===== Records supplied

Inductive event :=
  | EvCreateElement (tag : string)
  | EvAppendChild (parent child : string)
  | EvConnectToChild (url appendTo : string) (methods : list string)
  | EvAddEventListener (type : string)
  | EvAwait (pid : nat)
  | EvRemote (c : remoteCall)
  | EvSendAsync (p : IPayload)
  | EvHandleRequest (s : stageName)
  | EvNext (s : stageName)
  | EvEnd (s : stageName) (e r : jsval)
  | EvOnLoginCallback (cb : nat) (walletAddress : string) (email : option string)
  | EvSetHeight (widgetFrame : string) (height : Z).

Abbreviation trace := (list event).

(** ** The session object *)

Record promise (A : Type) := {
  promise_id : nat;
  promise_outcome : settle A
}.
Arguments promise_id {A} _.
Arguments promise_outcome {A} _.

Record WidgetSession := {
  communication : IConnectionMethods;
  iframe : string;
  widgetFrame : string
}.

(** The stages handed to [engine.addProvider]. *)
Inductive subprovider :=
  | FixtureSubprovider (staticResponses : gmap string jsval)
  | CacheSubprovider
  | SubscriptionsSubprovider
  | FilterSubprovider
  | NonceSubprovider
  | HookedWalletSubprovider
  | RelaySubprovider.

Record ProviderEngine := {
  _providers : list subprovider;
  _running : bool
}.

Record Portis := {
  config : ISDKConfig;
  widget : promise WidgetSession;
  provider : ProviderEngine;
  selectedAddress : jsval;
  _widgetUrl : string;
  _onLoginCallback : option nat
}.

Definition PORTIS_SDK_VERSION : string := "$$PORTIS_SDK_VERSION$$".
Definition widgetUrl : string := "https://widget.portis.io".

Definition set_config (c : ISDKConfig) (w : Portis) : Portis :=
  {| config := c; widget := widget w; provider := provider w;
     selectedAddress := selectedAddress w; _widgetUrl := _widgetUrl w;
     _onLoginCallback := _onLoginCallback w |}.

Definition set_selectedAddress (a : jsval) (w : Portis) : Portis :=
  {| config := config w; widget := widget w; provider := provider w;
     selectedAddress := a; _widgetUrl := _widgetUrl w;
     _onLoginCallback := _onLoginCallback w |}.

Definition set_onLoginCallback (cb : option nat) (w : Portis) : Portis :=
  {| config := config w; widget := widget w; provider := provider w;
     selectedAddress := selectedAddress w; _widgetUrl := _widgetUrl w;
     _onLoginCallback := cb |}.
(** There are primes above every bound. *)
Lemma primes_unbounded (n : Z) : exists p, Z.prime p /\ n < p.
Proof.
  set (m := Z.to_nat n).
  assert (Hf : 1 <= Z.of_nat (fact m)).
  { pose proof (fact_neq_0 m). lia. }
  destruct (prime_divisor_exists (Z.of_nat (fact m) + 1) ltac:(lia))
    as (q & Hq & Hdiv).
  exists q. split; [assumption |].
  pose proof (Z.prime_ge_2 q Hq) as Hq2.
  destruct (Z.lt_ge_cases n q) as [? | Hle]; [assumption |].
  exfalso.
  assert (Hqf : (q | Z.of_nat (fact m))).
  { replace q with (Z.of_nat (Z.to_nat q)) by lia.
    apply divide_fact. unfold m. lia. }
  assert (Hq1 : (q | 1)).
  { replace 1 with (Z.of_nat (fact m) + 1 - Z.of_nat (fact m)) by lia.
    apply Z.divide_sub_r; assumption. }
  apply Z.divide_1_r_nonneg in Hq1; lia.
Qed.

(** The first prime from [c] on. *)
Lemma least_prime_from (c : Z) :
  exists d : nat, Z.prime (c + Z.of_nat d) /\
    forall j : nat, (j < d)%nat -> ~ Z.prime (c + Z.of_nat j).
Proof.
  destruct (primes_unbounded c) as (p & Hp & Hcp).
  assert (H : forall (d : nat) c, Z.prime (c + Z.of_nat d) ->
            exists d' : nat, Z.prime (c + Z.of_nat d') /\
              forall j : nat, (j < d')%nat -> ~ Z.prime (c + Z.of_nat j)).
  { clear. induction d as [| d IH]; intros c Hp.
    - exists O. split; [assumption | lia].
    - destruct (prime_dec c) as [Hc | Hc].
      + exists O. split; [rewrite Z.add_0_r; assumption | lia].
      + destruct (IH (c + 1)) as (d' & Hd' & Hmin).
        { replace (c + 1 + Z.of_nat d) with (c + Z.of_nat (S d)) by lia.
          assumption. }
        exists (S d'). split.
        * replace (c + Z.of_nat (S d')) with (c + 1 + Z.of_nat d') by lia.
          assumption.
        * intros [| j] Hj; [rewrite Z.add_0_r; assumption |].
          replace (c + Z.of_nat (S j)) with (c + 1 + Z.of_nat j) by lia.
          apply Hmin. lia. }
  apply (H (Z.to_nat (p - c))).
  replace (c + Z.of_nat (Z.to_nat (p - c))) with p by lia. assumption.
Qed.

==========

**Exercise aim**
Answer with one number, namely how many lines in the records contain the string "pose".

**Task solution**
2